Stored data:
§
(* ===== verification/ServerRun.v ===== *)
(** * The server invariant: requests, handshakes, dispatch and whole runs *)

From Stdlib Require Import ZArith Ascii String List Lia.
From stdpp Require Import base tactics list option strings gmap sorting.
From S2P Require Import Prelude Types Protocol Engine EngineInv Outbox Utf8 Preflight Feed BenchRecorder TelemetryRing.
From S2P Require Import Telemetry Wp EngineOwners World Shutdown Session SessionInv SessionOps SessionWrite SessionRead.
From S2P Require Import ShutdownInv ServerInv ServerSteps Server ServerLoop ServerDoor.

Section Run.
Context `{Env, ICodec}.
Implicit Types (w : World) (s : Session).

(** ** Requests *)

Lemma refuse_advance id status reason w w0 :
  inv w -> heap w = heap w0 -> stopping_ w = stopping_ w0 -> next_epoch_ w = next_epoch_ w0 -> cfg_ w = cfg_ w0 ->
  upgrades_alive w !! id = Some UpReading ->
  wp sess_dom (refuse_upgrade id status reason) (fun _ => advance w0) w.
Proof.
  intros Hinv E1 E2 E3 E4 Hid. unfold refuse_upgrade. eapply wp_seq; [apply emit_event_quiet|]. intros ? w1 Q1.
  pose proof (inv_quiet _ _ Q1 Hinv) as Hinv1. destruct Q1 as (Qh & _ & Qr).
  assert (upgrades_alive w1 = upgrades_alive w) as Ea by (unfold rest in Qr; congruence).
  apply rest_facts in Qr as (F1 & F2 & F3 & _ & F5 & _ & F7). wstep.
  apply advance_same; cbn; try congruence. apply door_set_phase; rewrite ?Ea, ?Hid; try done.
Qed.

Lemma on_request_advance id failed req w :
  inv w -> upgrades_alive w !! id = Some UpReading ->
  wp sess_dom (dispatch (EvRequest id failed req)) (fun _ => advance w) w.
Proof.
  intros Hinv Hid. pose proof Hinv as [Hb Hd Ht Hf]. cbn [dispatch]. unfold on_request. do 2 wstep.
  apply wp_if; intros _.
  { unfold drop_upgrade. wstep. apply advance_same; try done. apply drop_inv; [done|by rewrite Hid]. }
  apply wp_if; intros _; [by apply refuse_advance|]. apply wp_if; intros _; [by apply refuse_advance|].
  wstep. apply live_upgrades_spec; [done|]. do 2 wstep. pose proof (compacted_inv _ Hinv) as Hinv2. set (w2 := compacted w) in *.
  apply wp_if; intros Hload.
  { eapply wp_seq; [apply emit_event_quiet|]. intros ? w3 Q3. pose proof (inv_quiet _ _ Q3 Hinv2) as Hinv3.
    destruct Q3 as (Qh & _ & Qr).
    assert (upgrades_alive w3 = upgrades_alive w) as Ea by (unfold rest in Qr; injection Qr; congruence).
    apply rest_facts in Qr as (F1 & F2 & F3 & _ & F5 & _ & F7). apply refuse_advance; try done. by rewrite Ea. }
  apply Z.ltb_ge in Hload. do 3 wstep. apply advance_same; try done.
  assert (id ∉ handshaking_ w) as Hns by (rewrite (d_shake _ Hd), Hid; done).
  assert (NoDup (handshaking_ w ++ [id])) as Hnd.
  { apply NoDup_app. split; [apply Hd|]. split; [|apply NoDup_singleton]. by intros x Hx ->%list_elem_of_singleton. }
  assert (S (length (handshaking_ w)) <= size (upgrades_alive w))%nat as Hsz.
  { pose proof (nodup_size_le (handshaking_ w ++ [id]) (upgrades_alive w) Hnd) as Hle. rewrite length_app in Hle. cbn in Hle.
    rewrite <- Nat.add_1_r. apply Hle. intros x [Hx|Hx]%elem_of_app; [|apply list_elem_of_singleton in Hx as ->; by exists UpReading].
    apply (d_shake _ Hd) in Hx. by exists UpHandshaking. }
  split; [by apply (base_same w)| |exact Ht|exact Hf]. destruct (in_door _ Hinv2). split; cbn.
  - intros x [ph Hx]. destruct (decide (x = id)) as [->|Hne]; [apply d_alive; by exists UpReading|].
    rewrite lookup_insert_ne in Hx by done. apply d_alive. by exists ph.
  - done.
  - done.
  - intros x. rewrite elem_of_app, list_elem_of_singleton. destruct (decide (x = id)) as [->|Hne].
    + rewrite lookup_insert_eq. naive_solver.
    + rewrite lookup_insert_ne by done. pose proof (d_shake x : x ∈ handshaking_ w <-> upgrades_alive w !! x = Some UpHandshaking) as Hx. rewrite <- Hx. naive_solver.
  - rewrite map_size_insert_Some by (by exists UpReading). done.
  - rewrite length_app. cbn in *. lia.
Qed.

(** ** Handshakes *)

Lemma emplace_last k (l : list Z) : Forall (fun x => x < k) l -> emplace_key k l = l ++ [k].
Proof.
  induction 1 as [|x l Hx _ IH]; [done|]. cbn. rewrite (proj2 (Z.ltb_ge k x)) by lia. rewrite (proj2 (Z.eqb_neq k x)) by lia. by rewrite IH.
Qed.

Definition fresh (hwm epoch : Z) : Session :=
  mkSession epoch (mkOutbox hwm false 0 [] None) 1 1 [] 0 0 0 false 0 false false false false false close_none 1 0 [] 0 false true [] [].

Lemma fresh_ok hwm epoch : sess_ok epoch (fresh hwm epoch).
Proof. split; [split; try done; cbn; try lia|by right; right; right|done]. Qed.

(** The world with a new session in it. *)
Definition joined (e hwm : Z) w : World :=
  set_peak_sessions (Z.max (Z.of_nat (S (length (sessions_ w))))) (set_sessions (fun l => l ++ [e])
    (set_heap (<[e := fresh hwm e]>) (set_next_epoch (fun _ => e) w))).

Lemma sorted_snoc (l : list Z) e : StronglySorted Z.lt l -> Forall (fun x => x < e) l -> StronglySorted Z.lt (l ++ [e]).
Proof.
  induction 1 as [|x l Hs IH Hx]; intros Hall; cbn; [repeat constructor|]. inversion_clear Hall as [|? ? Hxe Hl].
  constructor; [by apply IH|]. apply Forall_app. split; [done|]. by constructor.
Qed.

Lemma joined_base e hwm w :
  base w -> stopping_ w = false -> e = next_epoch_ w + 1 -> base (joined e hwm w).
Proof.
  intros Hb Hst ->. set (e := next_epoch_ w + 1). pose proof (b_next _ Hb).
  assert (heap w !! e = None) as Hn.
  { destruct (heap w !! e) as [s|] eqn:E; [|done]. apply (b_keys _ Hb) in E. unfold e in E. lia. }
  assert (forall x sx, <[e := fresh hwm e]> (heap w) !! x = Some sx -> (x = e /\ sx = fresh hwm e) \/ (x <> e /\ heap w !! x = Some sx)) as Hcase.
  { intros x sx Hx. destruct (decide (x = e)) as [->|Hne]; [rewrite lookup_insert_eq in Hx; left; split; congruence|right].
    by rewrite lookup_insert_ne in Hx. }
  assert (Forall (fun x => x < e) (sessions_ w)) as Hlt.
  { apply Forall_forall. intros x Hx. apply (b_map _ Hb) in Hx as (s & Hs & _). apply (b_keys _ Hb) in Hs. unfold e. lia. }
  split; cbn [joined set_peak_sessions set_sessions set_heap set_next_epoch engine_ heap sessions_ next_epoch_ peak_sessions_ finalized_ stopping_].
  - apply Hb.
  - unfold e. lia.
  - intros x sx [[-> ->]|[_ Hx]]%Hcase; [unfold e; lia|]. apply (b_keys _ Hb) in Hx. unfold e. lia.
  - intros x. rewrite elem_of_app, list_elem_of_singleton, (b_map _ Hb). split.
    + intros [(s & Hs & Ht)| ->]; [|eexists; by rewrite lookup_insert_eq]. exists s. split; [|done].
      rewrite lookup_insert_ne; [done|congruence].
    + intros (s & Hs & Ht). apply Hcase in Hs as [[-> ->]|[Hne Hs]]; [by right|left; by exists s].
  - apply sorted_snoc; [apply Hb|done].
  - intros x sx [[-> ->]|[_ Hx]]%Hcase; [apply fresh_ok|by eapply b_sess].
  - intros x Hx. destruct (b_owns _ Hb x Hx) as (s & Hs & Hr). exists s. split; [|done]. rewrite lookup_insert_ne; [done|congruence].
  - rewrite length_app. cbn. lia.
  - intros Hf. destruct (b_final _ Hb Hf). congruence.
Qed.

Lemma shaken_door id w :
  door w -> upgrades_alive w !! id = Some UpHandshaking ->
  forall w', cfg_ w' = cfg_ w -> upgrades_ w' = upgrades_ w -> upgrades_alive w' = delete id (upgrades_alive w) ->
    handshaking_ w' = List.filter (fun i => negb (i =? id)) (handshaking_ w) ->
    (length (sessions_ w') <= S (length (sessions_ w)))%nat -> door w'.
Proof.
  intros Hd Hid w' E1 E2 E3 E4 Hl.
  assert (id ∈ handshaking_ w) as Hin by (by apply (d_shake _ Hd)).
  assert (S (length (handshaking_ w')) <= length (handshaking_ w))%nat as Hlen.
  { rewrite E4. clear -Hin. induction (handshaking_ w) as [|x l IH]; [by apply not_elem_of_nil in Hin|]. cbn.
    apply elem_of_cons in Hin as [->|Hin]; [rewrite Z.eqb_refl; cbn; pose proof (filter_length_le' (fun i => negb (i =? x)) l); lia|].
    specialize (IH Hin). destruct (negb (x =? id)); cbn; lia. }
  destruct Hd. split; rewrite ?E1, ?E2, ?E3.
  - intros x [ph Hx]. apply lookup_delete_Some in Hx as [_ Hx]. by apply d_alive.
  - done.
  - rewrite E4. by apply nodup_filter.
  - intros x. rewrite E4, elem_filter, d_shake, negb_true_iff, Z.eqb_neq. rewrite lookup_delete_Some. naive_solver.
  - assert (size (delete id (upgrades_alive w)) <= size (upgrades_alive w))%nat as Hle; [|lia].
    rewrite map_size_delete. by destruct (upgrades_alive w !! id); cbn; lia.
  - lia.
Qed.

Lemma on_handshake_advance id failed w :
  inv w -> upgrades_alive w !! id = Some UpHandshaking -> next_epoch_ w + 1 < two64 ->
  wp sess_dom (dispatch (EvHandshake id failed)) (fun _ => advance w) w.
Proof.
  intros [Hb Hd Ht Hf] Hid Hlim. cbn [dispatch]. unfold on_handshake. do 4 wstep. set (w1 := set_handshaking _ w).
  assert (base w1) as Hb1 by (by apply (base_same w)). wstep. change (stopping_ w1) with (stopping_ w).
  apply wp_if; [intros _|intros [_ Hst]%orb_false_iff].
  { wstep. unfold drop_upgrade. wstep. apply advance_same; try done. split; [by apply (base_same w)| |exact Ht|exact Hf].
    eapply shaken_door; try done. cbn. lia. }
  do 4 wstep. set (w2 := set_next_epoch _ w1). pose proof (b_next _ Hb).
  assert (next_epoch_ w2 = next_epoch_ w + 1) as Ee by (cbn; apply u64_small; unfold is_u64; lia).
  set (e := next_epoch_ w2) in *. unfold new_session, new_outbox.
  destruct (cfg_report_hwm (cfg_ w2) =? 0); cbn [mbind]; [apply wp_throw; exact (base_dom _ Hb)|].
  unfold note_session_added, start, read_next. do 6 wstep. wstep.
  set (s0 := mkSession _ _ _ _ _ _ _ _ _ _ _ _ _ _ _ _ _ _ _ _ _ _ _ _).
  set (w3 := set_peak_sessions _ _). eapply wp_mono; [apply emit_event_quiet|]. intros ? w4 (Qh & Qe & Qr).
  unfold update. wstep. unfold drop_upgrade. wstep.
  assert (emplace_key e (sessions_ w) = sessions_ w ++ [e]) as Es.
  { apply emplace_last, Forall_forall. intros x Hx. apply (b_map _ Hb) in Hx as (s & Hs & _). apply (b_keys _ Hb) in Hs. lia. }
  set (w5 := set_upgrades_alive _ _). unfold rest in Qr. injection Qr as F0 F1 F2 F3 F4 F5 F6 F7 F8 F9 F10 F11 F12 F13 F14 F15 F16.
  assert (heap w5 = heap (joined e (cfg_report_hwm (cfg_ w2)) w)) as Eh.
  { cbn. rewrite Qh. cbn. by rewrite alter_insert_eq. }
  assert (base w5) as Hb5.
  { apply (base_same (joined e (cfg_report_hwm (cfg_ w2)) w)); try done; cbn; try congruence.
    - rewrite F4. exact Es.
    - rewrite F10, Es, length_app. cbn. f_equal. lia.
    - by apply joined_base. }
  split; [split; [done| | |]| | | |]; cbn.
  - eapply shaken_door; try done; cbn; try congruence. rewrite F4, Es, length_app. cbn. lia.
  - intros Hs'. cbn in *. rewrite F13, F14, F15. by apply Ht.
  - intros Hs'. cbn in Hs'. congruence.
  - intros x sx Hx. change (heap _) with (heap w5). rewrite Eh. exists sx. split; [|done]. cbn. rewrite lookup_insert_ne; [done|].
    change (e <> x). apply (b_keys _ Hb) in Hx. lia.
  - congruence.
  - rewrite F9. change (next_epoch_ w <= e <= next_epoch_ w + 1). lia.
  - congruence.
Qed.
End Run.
§
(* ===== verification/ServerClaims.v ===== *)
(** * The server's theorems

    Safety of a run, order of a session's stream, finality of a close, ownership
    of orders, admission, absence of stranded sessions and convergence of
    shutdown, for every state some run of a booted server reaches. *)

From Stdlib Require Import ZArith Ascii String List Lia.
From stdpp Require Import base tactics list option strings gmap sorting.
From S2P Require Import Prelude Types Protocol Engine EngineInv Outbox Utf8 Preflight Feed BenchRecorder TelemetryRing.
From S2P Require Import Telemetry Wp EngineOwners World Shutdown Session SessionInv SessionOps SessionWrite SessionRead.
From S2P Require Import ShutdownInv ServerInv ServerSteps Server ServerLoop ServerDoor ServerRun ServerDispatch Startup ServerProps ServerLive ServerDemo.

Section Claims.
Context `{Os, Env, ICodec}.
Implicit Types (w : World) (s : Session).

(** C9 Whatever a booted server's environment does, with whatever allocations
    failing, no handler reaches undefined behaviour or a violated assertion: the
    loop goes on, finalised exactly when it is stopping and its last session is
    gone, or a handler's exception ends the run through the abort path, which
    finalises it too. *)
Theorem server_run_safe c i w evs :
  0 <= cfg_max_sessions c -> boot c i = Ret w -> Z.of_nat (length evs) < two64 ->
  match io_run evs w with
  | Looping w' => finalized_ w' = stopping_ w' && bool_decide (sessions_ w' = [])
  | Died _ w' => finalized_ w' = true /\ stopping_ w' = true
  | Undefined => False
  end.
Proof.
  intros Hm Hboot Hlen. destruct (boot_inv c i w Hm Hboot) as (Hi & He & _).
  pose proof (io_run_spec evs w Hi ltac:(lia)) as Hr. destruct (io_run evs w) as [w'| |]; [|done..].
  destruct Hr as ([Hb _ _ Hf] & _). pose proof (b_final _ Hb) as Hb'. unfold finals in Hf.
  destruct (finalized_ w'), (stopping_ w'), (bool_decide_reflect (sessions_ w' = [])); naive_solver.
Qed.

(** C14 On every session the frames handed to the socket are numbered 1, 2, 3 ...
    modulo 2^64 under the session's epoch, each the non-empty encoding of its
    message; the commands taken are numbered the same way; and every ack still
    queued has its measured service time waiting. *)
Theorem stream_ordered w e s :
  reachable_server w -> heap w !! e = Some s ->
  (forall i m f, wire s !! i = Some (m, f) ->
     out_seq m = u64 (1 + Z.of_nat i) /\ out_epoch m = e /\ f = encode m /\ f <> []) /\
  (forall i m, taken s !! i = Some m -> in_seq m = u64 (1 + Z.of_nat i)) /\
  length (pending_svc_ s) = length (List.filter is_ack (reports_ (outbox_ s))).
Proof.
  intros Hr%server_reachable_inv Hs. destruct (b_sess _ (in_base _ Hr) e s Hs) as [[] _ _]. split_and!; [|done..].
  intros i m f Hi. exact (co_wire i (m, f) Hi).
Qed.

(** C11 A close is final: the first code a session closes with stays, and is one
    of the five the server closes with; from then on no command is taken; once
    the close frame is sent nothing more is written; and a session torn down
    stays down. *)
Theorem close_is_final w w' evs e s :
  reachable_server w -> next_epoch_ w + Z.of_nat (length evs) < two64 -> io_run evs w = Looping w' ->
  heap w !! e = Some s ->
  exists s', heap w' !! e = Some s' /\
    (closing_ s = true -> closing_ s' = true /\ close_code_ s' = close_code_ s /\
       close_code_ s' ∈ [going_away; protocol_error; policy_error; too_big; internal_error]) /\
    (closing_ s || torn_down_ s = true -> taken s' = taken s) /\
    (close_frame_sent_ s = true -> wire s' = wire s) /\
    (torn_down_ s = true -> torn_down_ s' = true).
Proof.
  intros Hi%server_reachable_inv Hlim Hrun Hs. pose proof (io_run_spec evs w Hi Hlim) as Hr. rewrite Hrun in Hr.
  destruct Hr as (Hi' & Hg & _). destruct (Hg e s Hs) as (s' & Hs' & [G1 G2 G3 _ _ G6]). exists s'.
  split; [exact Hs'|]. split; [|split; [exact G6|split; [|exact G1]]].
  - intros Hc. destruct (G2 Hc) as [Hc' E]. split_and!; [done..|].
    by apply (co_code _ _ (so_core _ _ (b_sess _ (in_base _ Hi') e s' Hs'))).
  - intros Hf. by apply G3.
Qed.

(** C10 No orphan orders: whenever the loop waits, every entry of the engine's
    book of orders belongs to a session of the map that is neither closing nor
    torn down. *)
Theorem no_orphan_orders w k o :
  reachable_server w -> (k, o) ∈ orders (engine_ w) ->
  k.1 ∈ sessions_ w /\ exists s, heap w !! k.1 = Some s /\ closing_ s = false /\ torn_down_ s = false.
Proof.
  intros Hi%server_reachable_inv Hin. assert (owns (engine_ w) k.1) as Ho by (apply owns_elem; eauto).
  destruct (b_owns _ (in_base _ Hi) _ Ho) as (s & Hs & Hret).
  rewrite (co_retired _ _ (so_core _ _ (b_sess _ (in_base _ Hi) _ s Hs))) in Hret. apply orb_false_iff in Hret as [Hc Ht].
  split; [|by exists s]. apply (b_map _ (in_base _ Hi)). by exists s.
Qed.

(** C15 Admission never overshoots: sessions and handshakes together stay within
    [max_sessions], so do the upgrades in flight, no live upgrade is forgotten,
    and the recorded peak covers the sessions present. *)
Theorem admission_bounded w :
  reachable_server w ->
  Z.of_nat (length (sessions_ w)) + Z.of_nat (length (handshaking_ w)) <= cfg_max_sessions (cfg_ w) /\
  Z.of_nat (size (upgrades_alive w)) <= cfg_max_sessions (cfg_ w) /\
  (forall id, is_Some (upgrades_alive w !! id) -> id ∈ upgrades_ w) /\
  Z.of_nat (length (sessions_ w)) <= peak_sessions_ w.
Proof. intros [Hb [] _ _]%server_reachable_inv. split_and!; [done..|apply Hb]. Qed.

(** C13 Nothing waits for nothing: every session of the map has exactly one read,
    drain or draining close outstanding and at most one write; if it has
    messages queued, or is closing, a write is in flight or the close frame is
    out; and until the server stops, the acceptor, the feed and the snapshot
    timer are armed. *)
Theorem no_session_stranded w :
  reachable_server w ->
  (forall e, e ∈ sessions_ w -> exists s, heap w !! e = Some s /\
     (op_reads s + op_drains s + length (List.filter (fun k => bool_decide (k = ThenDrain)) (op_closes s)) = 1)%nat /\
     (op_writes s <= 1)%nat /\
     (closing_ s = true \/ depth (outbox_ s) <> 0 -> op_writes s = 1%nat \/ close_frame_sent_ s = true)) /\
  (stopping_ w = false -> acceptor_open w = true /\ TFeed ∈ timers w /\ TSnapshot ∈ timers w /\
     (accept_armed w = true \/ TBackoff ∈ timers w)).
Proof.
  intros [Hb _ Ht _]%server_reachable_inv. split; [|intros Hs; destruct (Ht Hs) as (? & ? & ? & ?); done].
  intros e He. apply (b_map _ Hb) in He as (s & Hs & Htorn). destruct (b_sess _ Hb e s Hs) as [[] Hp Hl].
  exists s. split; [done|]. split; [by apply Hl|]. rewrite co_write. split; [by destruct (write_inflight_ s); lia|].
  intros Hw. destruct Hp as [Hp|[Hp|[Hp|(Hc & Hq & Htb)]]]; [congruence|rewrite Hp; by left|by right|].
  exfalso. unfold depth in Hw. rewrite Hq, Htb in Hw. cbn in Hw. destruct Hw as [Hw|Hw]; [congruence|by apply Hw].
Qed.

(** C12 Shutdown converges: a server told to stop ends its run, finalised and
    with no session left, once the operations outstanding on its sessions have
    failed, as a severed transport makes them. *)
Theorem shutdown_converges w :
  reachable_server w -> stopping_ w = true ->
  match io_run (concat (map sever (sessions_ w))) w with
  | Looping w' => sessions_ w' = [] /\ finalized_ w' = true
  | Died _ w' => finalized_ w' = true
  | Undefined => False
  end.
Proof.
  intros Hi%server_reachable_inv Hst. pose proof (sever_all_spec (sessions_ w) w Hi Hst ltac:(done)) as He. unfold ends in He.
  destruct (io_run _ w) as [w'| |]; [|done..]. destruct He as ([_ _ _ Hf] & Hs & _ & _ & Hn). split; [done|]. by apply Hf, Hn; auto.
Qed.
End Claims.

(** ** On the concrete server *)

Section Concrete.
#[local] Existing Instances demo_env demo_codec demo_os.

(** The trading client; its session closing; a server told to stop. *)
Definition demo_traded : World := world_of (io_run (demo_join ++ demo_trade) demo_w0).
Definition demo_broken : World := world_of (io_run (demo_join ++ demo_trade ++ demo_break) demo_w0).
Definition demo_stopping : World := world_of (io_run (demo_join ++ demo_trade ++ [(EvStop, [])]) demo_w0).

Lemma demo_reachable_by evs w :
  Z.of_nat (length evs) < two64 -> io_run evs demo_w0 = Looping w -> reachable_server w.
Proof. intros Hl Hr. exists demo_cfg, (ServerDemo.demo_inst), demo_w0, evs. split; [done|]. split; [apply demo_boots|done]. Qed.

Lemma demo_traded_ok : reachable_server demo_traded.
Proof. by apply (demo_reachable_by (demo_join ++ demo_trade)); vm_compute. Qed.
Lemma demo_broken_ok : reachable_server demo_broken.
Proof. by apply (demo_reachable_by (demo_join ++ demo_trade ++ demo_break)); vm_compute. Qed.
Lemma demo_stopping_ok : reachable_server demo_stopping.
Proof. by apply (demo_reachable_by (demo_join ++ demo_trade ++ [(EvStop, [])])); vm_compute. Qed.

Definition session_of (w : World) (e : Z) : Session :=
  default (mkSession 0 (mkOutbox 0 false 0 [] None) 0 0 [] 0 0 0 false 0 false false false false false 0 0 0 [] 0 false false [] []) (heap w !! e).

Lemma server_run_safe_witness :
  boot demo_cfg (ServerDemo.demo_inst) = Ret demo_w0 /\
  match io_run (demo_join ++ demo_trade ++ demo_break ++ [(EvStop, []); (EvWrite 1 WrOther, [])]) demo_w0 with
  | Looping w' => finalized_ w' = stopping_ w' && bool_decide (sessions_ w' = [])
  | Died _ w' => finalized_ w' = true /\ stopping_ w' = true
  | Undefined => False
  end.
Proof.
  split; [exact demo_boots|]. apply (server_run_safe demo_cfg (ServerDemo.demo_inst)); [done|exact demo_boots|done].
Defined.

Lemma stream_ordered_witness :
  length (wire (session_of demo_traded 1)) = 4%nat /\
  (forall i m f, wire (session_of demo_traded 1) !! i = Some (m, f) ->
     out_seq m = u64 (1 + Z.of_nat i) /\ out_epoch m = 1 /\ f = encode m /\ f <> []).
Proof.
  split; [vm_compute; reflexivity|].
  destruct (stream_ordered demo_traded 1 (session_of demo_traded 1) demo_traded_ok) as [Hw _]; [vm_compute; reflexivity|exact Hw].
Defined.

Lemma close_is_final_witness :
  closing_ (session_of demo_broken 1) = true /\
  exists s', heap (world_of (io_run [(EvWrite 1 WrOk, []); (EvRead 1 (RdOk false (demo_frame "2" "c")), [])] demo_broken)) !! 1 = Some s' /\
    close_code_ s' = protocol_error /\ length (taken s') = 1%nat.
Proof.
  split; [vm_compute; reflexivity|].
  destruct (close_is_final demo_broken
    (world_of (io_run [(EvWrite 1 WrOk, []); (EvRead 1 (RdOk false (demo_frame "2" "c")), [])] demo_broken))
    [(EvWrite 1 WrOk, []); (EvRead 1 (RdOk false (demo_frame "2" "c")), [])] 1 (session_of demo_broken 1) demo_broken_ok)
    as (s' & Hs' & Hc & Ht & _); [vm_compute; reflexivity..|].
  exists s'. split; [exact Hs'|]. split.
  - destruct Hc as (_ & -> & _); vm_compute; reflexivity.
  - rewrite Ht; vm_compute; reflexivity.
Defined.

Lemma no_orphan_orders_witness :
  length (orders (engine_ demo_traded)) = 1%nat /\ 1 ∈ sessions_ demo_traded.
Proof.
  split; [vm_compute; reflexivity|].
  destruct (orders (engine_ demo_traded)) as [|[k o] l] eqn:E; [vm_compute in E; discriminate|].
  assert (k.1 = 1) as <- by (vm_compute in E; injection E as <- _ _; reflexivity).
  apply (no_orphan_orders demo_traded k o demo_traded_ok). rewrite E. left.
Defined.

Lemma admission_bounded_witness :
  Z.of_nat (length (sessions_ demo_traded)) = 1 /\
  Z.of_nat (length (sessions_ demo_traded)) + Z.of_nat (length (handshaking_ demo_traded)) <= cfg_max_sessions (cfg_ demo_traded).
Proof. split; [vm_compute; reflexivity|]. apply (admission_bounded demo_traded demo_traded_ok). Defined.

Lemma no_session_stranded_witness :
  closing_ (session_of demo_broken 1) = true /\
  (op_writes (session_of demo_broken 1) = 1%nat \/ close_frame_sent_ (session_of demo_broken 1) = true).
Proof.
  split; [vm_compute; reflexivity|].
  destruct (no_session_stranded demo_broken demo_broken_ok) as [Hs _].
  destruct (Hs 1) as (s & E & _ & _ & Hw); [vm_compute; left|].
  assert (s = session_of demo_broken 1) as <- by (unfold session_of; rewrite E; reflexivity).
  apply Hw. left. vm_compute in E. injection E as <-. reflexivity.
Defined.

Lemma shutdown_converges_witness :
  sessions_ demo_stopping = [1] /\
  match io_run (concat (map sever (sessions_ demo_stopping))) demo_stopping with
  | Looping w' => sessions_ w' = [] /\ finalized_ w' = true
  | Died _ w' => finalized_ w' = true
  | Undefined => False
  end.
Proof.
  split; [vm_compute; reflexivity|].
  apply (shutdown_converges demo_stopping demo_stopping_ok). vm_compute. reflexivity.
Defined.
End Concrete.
§
§ **Task requirements**
Transcribe the records above from the line holding "assert (S (length (handshaking_ w'))" down to the line holding "rewrite lookup_delete_Some. naive_solver.", inclusive, without adding anything.

§ **Problem solution**
  assert (S (length (handshaking_ w')) <= length (handshaking_ w))%nat as Hlen.
  { rewrite E4. clear -Hin. induction (handshaking_ w) as [|x l IH]; [by apply not_elem_of_nil in Hin|]. cbn.
    apply elem_of_cons in Hin as [->|Hin]; [rewrite Z.eqb_refl; cbn; pose proof (filter_length_le' (fun i => negb (i =? x)) l); lia|].
    specialize (IH Hin). destruct (negb (x =? id)); cbn; lia. }
  destruct Hd. split; rewrite ?E1, ?E2, ?E3.
  - intros x [ph Hx]. apply lookup_delete_Some in Hx as [_ Hx]. by apply d_alive.
  - done.
  - rewrite E4. by apply nodup_filter.
  - intros x. rewrite E4, elem_filter, d_shake, negb_true_iff, Z.eqb_neq. rewrite lookup_delete_Some. naive_solver.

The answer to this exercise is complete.